Di Antonio Caneva, 25 Marzo 2011

L’Itb di Berlino è la più grande fiera turistica a livello globale (ne parleremo prossimamente) e muove un interesse planetario nei suoi numerosi padiglioni. Particolarmente interessante è la sala nove, dove sono presenti le più importanti compagnie turistico-alberghiere mondiali, in una vetrina senza simili al mondo.
L’Italia, da sempre, è nel padiglione 1,2 ed è principalmente rappresentata dall’Enit con un grande stand all’interno del quale si posizionano le regioni e, nel loro ambito, le singole imprese-località che desiderano essere presenti.
Leggendo il catalogo della manifestazione mi sono fermato, incuriosito: Caselle in Pittari aveva uno stand suo, fuori dall’Enit. Riconosco la mia ignoranza, ma di questa località non avevo mai sentito parlare. Per constatare di persona, ho fatto il giro del salone sino a che, in prossimità di un accesso, in un grande stand angolare, faceva bella mostra Caselle in Pittari. Non potevo esimermi da approfondire la cosa: in una manifestazione in cui sono presenti le più importanti realtà turistiche del mondo, trovare, in autonomia, un paesino di poche anime mi sembrava abbastanza atipico. Ho saputo poi che la località, abbarbicata nell’entroterra del golfo di Policastro, è costituita da una zona che si sta scoprendo una vocazione turistica e che, attualmente, tra i due alberghetti e i due agriturismo presenti, non supera la disponibilità di cento posti letto; considerando anche le case che affittano camere, le dimensioni restano comunque modeste.
Le gentili persone che, con passione, presidiavano lo spazio, mi hanno raccontato la storia della zona la quale, pur essendo in Campania, ha un’origine lucana. Mi hanno illustrato le specificità turistiche che un depliant sintetizza: «Un borgo di origini medievali dove il paesaggio rurale e la natura si impongono, suggerendo attraversamenti che invitano a riappropriarsi di piccole oasi di pace, a ridosso delle vicine località costiere».
Prima dell’Itb questa località aveva già partecipato con un proprio stand alla Bit di Milano e gli stessi organizzatori riconoscono che i costi sono stati significativi (stand, viaggi, soggiorni, materiali); è apprezzabile la passione per la propria realtà ma, a livello generale, ha senso tutto ciò?

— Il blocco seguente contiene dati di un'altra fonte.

(* ===== verification/Services.v ===== *)
(** [src/application/list.rs], [submit.rs], [cancel.rs],
    [service.rs] and [doctor.rs]: the application services over their ports.

    A port is a class of operations on the state of its implementation; the
    SQLite stores are instances.  What a service needs of a port is a class of
    laws, proved for the instance. *)

From S2P Require Import Prelude Text Primitives Duration Identifier States Recurrence Execution JobAgg RunAgg.
From S2P Require Import Sqlite JobStore RunStore Reconcile Retention Recovery Management.

(** ** Computations over the state of a port *)

Definition Port (S E A : Type) : Type := S -> result E A * S.
#[export] Instance port_ret S E : MRet (Port S E) := fun A a s => (Ok a, s).
#[export] Instance port_bind S E : MBind (Port S E) := fun A B f m s =>
  match m s with
  | (Ok a, s') => f a s'
  | (Err e, s') => (Err e, s')
  end.
Definition port_fail {S E A} (e : E) : Port S E A := fun s => (Err e, s).
(** [map_err] and the conversions of [?] *)
Definition port_err {S E F A} (f : E -> F) (m : Port S E A) : Port S F A := fun s =>
  let '(r, s) := m s in (map_err f r, s).

Section Ports.
Context {S : Type}.
Lemma port_bind_inv {E A B} (m : Port S E A) (f : A -> Port S E B) s r s' :
  (m ≫= f) s = (r, s') ->
  (exists a s1, m s = (Ok a, s1) /\ f a s1 = (r, s')) \/ (exists e, m s = (Err e, s') /\ r = Err e).
Proof.
  unfold mbind, port_bind. destruct (m s) as [[a|e] s1]; intros Heq; [left|right]; [eauto|]. injection Heq as <- <-. eauto.
Qed.
Lemma port_bind_ok {E A B} (m : Port S E A) (f : A -> Port S E B) s b s' :
  (m ≫= f) s = (Ok b, s') -> exists a s1, m s = (Ok a, s1) /\ f a s1 = (Ok b, s').
Proof. by intros [?|(e & _ & ?)]%port_bind_inv. Qed.
Lemma port_err_run {E F A} (f : E -> F) (m : Port S E A) s : port_err f m s = (map_err f (m s).1, (m s).2).
Proof. unfold port_err. by destruct (m s). Qed.
Lemma port_err_ok {E F A} (f : E -> F) (m : Port S E A) s (a : A) s' : port_err f m s = (Ok a, s') -> m s = (Ok a, s').
Proof. unfold port_err. destruct (m s) as [[x|e] s1]; [|done]. by intros [= -> ->]. Qed.
End Ports.

(** ** Management: [list.rs] *)

Definition MAX_MANAGEMENT_RESULTS : Z := 1000.

(** [ClockError] of [clock.rs] *)
Inductive ClockError := CE_Unavailable | CE_OutOfRange.

Inductive CancelRunError :=
| CE_NotFound
| CE_InvalidClaim
| CE_Store (e : StoreError)
| CE_Process (message : str).

(** The source keeps the text of the error of the store, of the clock or of
    the cancellation; the model keeps the error. *)
Inductive ManagementStoreError :=
| mk_management_error (cause : StoreError)
| management_clock_error (cause : ClockError)
| management_cancel_error (cause : CancelRunError).
Inductive ManagementError :=
| ME_NotFound
| ME_Ambiguous (ids : list JobId)
| ME_InvalidPrefix
| ME_InvalidLimit
| ME_StateConflict (message : str)
| ME_ConfirmationRequired
| ME_Store (e : ManagementStoreError).

Class ManagementStore (S : Type) := {
  ms_list_jobs : option JobState -> option JobId -> Z -> Port S ManagementStoreError (list Job);
  ms_find_jobs_by_prefix : str -> Z -> Port S ManagementStoreError (list Job);
  ms_list_runs : option JobId -> Z -> Port S ManagementStoreError (list Run);
  ms_active_runs : Port S ManagementStoreError (list Run);
  ms_latest_active_run : JobId -> Port S ManagementStoreError (option Run);
  ms_hide_job : JobId -> Revision -> bool -> Port S ManagementStoreError Job;
  ms_prepare_rerun : JobId -> Revision -> UtcTimestamp -> Port S ManagementStoreError Job
}.

(** [impl ManagementStore for JobStore] *)
#[export] Instance sqlite_management `{Serde} `{ExecutionJson} : ManagementStore World := {|
  ms_list_jobs state after n := port_err mk_management_error (Management.list_jobs state after n false);
  ms_find_jobs_by_prefix prefix n := port_err mk_management_error (find_jobs_by_prefix prefix n false);
  ms_list_runs job n := port_err mk_management_error (Management.list_runs job n false);
  ms_active_runs := port_err mk_management_error (active_runs false);
  ms_latest_active_run job := port_err mk_management_error (latest_active_run job false);
  ms_hide_job id revision keep := port_err mk_management_error (hide_job id revision keep false);
  ms_prepare_rerun id revision now := port_err mk_management_error (prepare_rerun id revision now false)
|}.

Definition validate_limit (n : Z) : result ManagementError unit :=
  if in_range 1 MAX_MANAGEMENT_RESULTS n then Ok tt else Err ME_InvalidLimit.

(** [is_identifier_byte] *)
Definition is_identifier_byte (byte : Z) : bool :=
  contains_byte (to_ascii_lowercase byte) (lit "0123456789abcdefghjkmnpqrstvwxyz").

Section Management.
Context {S : Type} `{ManagementStore S}.

Definition list_jobs (state : option JobState) (after : option JobId) (n : Z) : Port S ManagementError (list Job) :=
  _ ← (fun s => (validate_limit n, s));
  port_err ME_Store (ms_list_jobs state after n).

Definition list_runs (job : option JobId) (n : Z) : Port S ManagementError (list Run) :=
  _ ← (fun s => (validate_limit n, s));
  port_err ME_Store (ms_list_runs job n).

Definition prefix_valid (prefix : str) : bool :=
  negb (is_empty prefix || (26 <? len prefix) || negb (forallb is_identifier_byte prefix)).

Definition resolve_job (prefix : str) : Port S ManagementError Job :=
  if negb (prefix_valid prefix) then port_fail ME_InvalidPrefix else
  matches ← port_err ME_Store (ms_find_jobs_by_prefix prefix 2);
  match matches with
  | [] => port_fail ME_NotFound
  | [job] => mret job
  | _ => port_fail (ME_Ambiguous (job_id <$> matches))
  end.

Definition remove_job (prefix : str) (keep_history : bool) : Port S ManagementError Job :=
  job ← resolve_job prefix;
  if negb (job_is_terminal (job_state job))
  then port_fail (ME_StateConflict (lit "only terminal jobs can be removed")) else
  port_err ME_Store (ms_hide_job (job_id job) (job_revision job) keep_history).

Definition rerun_job (prefix : str) (confirm_interrupted : bool) (now : UtcTimestamp) : Port S ManagementError Job :=
  job ← resolve_job prefix;
  if negb (job_is_terminal (job_state job))
  then port_fail (ME_StateConflict (lit "only terminal jobs can be run again")) else
  if bool_decide (job_state job = JS_Interrupted) && negb confirm_interrupted
  then port_fail ME_ConfirmationRequired else
  port_err ME_Store (ms_prepare_rerun (job_id job) (job_revision job) now).
End Management.

(** ** Submission: [submit.rs] *)

Inductive SupervisorAckError :=
| AE_Rejected (reason : str)
| AE_SocketSubstitution
| AE_InvalidAcknowledgement
| AE_Unavailable (reason : str).

(** An error of the store, or a text of the command. *)
Inductive SubmissionStoreError := mk_submission_error (cause : StoreError) | submission_boundary (message : str).
Inductive SubmitError := SUE_Store (e : SubmissionStoreError).

Inductive SubmissionOutcome :=
| SO_DryRun (job : Job)
| SO_Supervised (job : Job)
| SO_CommittedUnsupervised (job : Job) (error : SupervisorAckError).

Definition outcome_job (o : SubmissionOutcome) : Job :=
  match o with SO_DryRun job | SO_Supervised job | SO_CommittedUnsupervised job _ => job end.
Definition is_supervised (o : SubmissionOutcome) : bool :=
  match o with SO_Supervised _ => true | _ => false end.
Definition is_dry_run (o : SubmissionOutcome) : bool :=
  match o with SO_DryRun _ => true | _ => false end.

In periodi di scarse disponibilità economiche (da dove provengono le risorse?), località come Caselle in Pittari, che in una manifestazione come l’Itb hanno scarsa o nulla possibilità di incidere, non sarebbe più logico inserirle in un progetto di comunicazione coordinata e allargata? Sì, l’autonomia ha senso, ma lo spreco è un’altra cosa. E mi scusino gli amici di Caselle in Pittari.